Lemma ring_change s s' n1 p n2 m : ring base s (n1 ++ p :: n2) -> freep s' = p -> brk s' = brk s ->
  (forall a, a ∈ n1 -> h_ptr s' a = h_ptr s a /\ h_size s' a = h_size s a) ->
  linked s' (p :: m) base -> spaced s' (p :: m) (brk s) -> (p = base -> h_size s' p = 0) ->
  (forall a, a ∈ p :: m -> a <> base -> 1 <= h_size s' a /\ base + sizeof_header <= a) -> ring base s' (n1 ++ p :: m).
Proof.
  intros R Ef Eb Hfr Hl Hs H0 Hsz. destruct R as [Hpos Hh Hlk Hsp Hb Hok _ Hbrk].
  apply linked_app in Hlk as [Hlk _]. apply spaced_mid in Hsp as [Hsp _].
  split; rewrite ?Eb; try done.
  - destruct Hh as [l Hh]. destruct n1 as [|b n1]; cbn in Hh |- *; injection Hh as -> _; by eexists.
  - apply linked_app. split; [|done]. eapply nodes_ext; [|exact Hlk]. intros a Ha. by apply Hfr.
  - apply spaced_mid. split; [|done]. eapply spaced_ext; [|reflexivity|exact Hsp]. intros a Ha. by apply Hfr.
  - destruct (decide (p = base)) as [<-|Hne]; [by apply H0|]. rewrite (proj2 (Hfr base ltac:(destruct Hh as [l Hh]; destruct n1; cbn in Hh; injection Hh; intros; subst; [done|by left]))). done.
  - intros a [Ha|Ha]%elem_of_app Hne; [|by apply Hsz]. rewrite (proj2 (Hfr a Ha)). apply Hok; [set_solver|done].
  - rewrite Ef. set_solver.
Qed.
Lemma map_block_entry x f bl ib c fb : rep c fb (i_addrs x) f bl ib -> sec_ok c -> fresh_ok c fb ->
  nmeta <= fb < FSSIZE -> (NDIRECT < length bl < 140)%nat -> mapped x f bl ib c fb (length bl).
Proof.
  intros R Hs Hf Hfb Hk. change nmeta with 59 in Hfb.
  assert (ib <> 0) as Hib by (rewrite (rp_ib _ _ _ _ _ _ R); lia).
  destruct (rep_block _ _ _ _ _ _ ib R (ib_in_blocks bl ib Hib) ltac:(lia)) as (_ & Hbi & Hxi).
  pose proof (rp_range _ _ _ _ _ _ R) as Hrange. rewrite Forall_forall in Hrange.
  pose proof (Hrange ib (ib_in_blocks bl ib Hib)) as Hibr. change nmeta with 59 in Hibr.
  assert (0 <= fb < 4294967296) as Hfb' by (unfold FSSIZE in *; lia).
  set (k := (length bl - NDIRECT)%nat). set (entry := put32 (4 * k) fb (c ib)).
  assert (k < NINDIRECT)%nat as Hkn by (unfold k, NDIRECT, NINDIRECT in *; lia). assert (NDIRECT + k = length bl)%nat as Ek by (unfold k; lia).
  pose proof (Hs ib Hbi) as Hlen.
  exists (i_addrs x), (put_sec ib entry c), (fb + 1), (bl ++ [fb]), ib. rewrite set_i_addrs_same. split_and!.
  - unfold map_block. rewrite (proj2 (Z.ltb_ge _ _)) by lia. unfold addr at 1.
    rewrite (rp_ind _ _ _ _ _ _ R), Hxi, (proj2 (Z.eqb_neq _ 0) Hib), bind_ret.
    unfold addr. rewrite (rp_ind _ _ _ _ _ _ R), Hxi. mret (rsect_run ib c fb ltac:(lia)).
    replace (Z.to_nat (Z.of_nat (length bl) - Z.of_nat NDIRECT)) with k by (unfold k; lia).
    rewrite (rp_entries _ _ _ _ _ _ R Hib k Hkn), nth_overflow by lia. cbn [Z.eqb].
    rewrite bind_assoc. mret (fresh_run c fb ltac:(lia)). rewrite xint_id by done. fold entry. rewrite bind_assoc.
    mret (wsect_run ib entry c (fb + 1) ltac:(lia)). rewrite bind_ret. unfold entry. rewrite get32_entry, Nat.eqb_refl, nth_snoc, Nat.eqb_refl, xint_id by done. done.
  - apply (rep_grow c _ fb (fb + 1) (i_addrs x) _ f bl ib ib fb R); change nmeta with 59; try lia.
    + apply (rp_addrs _ _ _ _ _ _ R).
    + intros j Hj. rewrite nth_snoc, (proj2 (Nat.eqb_neq _ _)) by lia. by apply (rp_direct _ _ _ _ _ _ R).
    + apply (rp_ind _ _ _ _ _ _ R).
    + intros _ j Hj. rewrite put_sec_same. unfold entry. rewrite get32_entry, nth_snoc, (rp_entries _ _ _ _ _ _ R Hib) by done.
      destruct (Nat.eqb_spec j k) as [->|Hne]; [by rewrite (proj2 (Nat.eqb_eq _ _) Ek)|]. by rewrite (proj2 (Nat.eqb_neq _ _)) by lia.
    + intros b Hb. apply put_sec_other. intros ->. by eapply rep_ib_apart.
  - apply put_sec_ok; [done|]. unfold entry, put32. rewrite length_put; [done|unfold NINDIRECT in Hkn; lia].
  - intros b Hb. rewrite put_sec_other by lia. apply Hf. lia.
  - rewrite length_app. cbn. lia.
  - rewrite blocks_snoc_len. lia.
  - lia.
  - intros b Hb Hne. apply put_sec_other. intros ->. apply Hne. by apply ib_in_blocks.
  - intros b Hb. unfold blocks in *. rewrite <- app_assoc in Hb. apply elem_of_app in Hb as [Hb|Hb]; [left; set_solver|].
    apply elem_of_cons in Hb as [->|Hb]; [right; lia|left; set_solver].
Qed.

Lemma map_block_indirect x f bl ib c fb : rep c fb (i_addrs x) f bl ib -> sec_ok c -> fresh_ok c fb ->
  nmeta <= fb -> fb + 1 < FSSIZE -> length bl = NDIRECT -> mapped x f bl ib c fb (length bl).
Proof.
  intros R Hs Hf Hnm Hfb Hk. change nmeta with 59 in Hnm. assert (ib = 0) as -> by (apply (rp_ib _ _ _ _ _ _ R); lia).
  assert (0 <= fb /\ fb + 1 < 4294967296) as Hfb' by (unfold FSSIZE in *; lia). pose proof (rp_addrs _ _ _ _ _ _ R) as Ha.
  assert (xint fb = fb) as Hx by (apply xint_id; lia). set (entry := put32 0 (fb + 1) zeroes). assert (length zeroes = 512%nat) as Hz by done.
  exists (<[NDIRECT := fb]> (i_addrs x)), (put_sec fb entry c), (fb + 2), (bl ++ [fb + 1]), fb. split_and!.
  - unfold map_block. rewrite (proj2 (Z.ltb_ge _ _)) by lia. unfold addr at 1.
    rewrite (rp_ind _ _ _ _ _ _ R). change (xint 0 =? 0) with true. cbv iota. rewrite bind_assoc.
    mret (fresh_run c fb ltac:(lia)). rewrite bind_ret. unfold set_addr, addr. cbn [i_addrs set_i_addrs].
    rewrite nth_insert, Nat.eqb_refl, !Hx by lia. mret (rsect_run fb c (fb + 1) ltac:(lia)). rewrite (Hf fb ltac:(lia)).
    replace (Z.to_nat (Z.of_nat (length bl) - Z.of_nat NDIRECT)) with 0%nat by lia. rewrite Nat.mul_0_r.
    change (get32 0 zeroes =? 0) with true. cbv iota. rewrite bind_assoc. mret (fresh_run c (fb + 1) ltac:(lia)).
    rewrite xint_id by lia. fold entry. rewrite bind_assoc. mret (wsect_run fb entry c (fb + 1 + 1) ltac:(lia)). rewrite bind_ret.
    unfold entry. rewrite get32_put32, nth_snoc, Nat.eqb_refl, xint_id by (rewrite ?Hz; lia). replace (fb + 1 + 1) with (fb + 2) by lia. done.
  - apply (rep_grow c _ fb (fb + 2) (i_addrs x) _ f bl 0 fb (fb + 1) R); change nmeta with 59; try lia.
    + unfold NDIRECT in Hk. lia.
    + by rewrite length_insert.
    + intros j Hj. rewrite nth_insert, nth_snoc, !(proj2 (Nat.eqb_neq _ _)) by lia. by apply (rp_direct _ _ _ _ _ _ R).
    + rewrite nth_insert by lia. by rewrite Nat.eqb_refl.
    + intros _ j Hj. rewrite put_sec_same. unfold entry. change 0%nat with (4 * 0)%nat at 2.
      rewrite get32_entry, nth_snoc by (done || (unfold NINDIRECT; lia)).
      destruct (Nat.eqb_spec j 0) as [->|Hne]; [by rewrite (proj2 (Nat.eqb_eq _ _)) by lia|].
      rewrite (proj2 (Nat.eqb_neq _ _)) by lia. rewrite nth_overflow by lia. apply get32_zeroes. unfold NINDIRECT in Hj. lia.
    + intros b Hb. apply put_sec_other. intros ->. pose proof (rp_range _ _ _ _ _ _ R) as Hr. rewrite Forall_forall in Hr.
      specialize (Hr fb ltac:(unfold blocks; set_solver)). lia.
  - apply put_sec_ok; [done|]. unfold entry, put32. rewrite length_put; [done|rewrite Hz; lia].
  - intros b Hb. rewrite put_sec_other by lia. apply Hf. lia.
  - rewrite length_app. cbn. lia.
  - unfold blocks. rewrite (proj2 (Z.eqb_neq fb 0)) by lia. rewrite !length_app. cbn. lia.
  - lia.
  - intros b Hb Hne. apply put_sec_other. lia.
  - intros b Hb. unfold blocks in *. rewrite (proj2 (Z.eqb_neq fb 0)) in Hb by lia.
    rewrite <- app_assoc in Hb. apply elem_of_app in Hb as [Hb|Hb]; [left; set_solver|].
    apply elem_of_cons in Hb as [->|Hb]; [right; lia|]. apply list_elem_of_singleton in Hb as ->. right. lia.
Qed.

(** The blocks that a file of [n] data blocks takes. *)
Definition cost (n : nat) : Z := Z.of_nat n + if (NDIRECT <? n)%nat then 1 else 0.

Lemma blocks_cost c fb addrs f bl ib : rep c fb addrs f bl ib -> Z.of_nat (length (blocks bl ib)) = cost (length bl).
Proof.
  intros R. unfold blocks, cost. rewrite length_app. pose proof (rp_ib _ _ _ _ _ _ R) as Hib.
  destruct (Z.eqb_spec ib 0) as [E|E]; destruct (Nat.ltb_spec NDIRECT (length bl)) as [Hl|Hl]; cbn [length]; try lia; exfalso; rewrite Hib in E; lia.
Qed.

Lemma map_block_run x f bl ib c fb fbn : rep c fb (i_addrs x) f bl ib -> sec_ok c -> fresh_ok c fb -> nmeta <= fb ->
  (fbn <= length bl)%nat -> (fbn < 140)%nat -> fb + cost (Nat.max (length bl) (S fbn)) - cost (length bl) <= FSSIZE ->
  mapped x f bl ib c fb fbn.
Proof.
  intros R Hs Hf Hnm Hle Hmax Hroom. destruct (decide (fbn < length bl)%nat) as [Hlt|Hge].
  - apply map_block_old; try done. rewrite Nat.max_l in Hroom by lia. lia.
  - assert (fbn = length bl) as -> by lia. rewrite Nat.max_r in Hroom by lia. unfold cost in Hroom.
    destruct (Nat.ltb_spec NDIRECT (S (length bl))), (Nat.ltb_spec NDIRECT (length bl)); try lia.
    + apply map_block_entry; try done; lia.
    + apply map_block_indirect; try done; lia.
    + apply map_block_direct; try done; lia.
Qed.
End MapBlock.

+++

Lines from the one holding "intros R. unfold" to the last line of the records: return these exactly, and only these.

  intros R. unfold blocks, cost. rewrite length_app. pose proof (rp_ib _ _ _ _ _ _ R) as Hib.
  destruct (Z.eqb_spec ib 0) as [E|E]; destruct (Nat.ltb_spec NDIRECT (length bl)) as [Hl|Hl]; cbn [length]; try lia; exfalso; rewrite Hib in E; lia.
Qed.

Lemma map_block_run x f bl ib c fb fbn : rep c fb (i_addrs x) f bl ib -> sec_ok c -> fresh_ok c fb -> nmeta <= fb ->
  (fbn <= length bl)%nat -> (fbn < 140)%nat -> fb + cost (Nat.max (length bl) (S fbn)) - cost (length bl) <= FSSIZE ->
  mapped x f bl ib c fb fbn.
Proof.
  intros R Hs Hf Hnm Hle Hmax Hroom. destruct (decide (fbn < length bl)%nat) as [Hlt|Hge].
  - apply map_block_old; try done. rewrite Nat.max_l in Hroom by lia. lia.
  - assert (fbn = length bl) as -> by lia. rewrite Nat.max_r in Hroom by lia. unfold cost in Hroom.
    destruct (Nat.ltb_spec NDIRECT (S (length bl))), (Nat.ltb_spec NDIRECT (length bl)); try lia.
    + apply map_block_entry; try done; lia.
    + apply map_block_indirect; try done; lia.
    + apply map_block_direct; try done; lia.
Qed.
End MapBlock.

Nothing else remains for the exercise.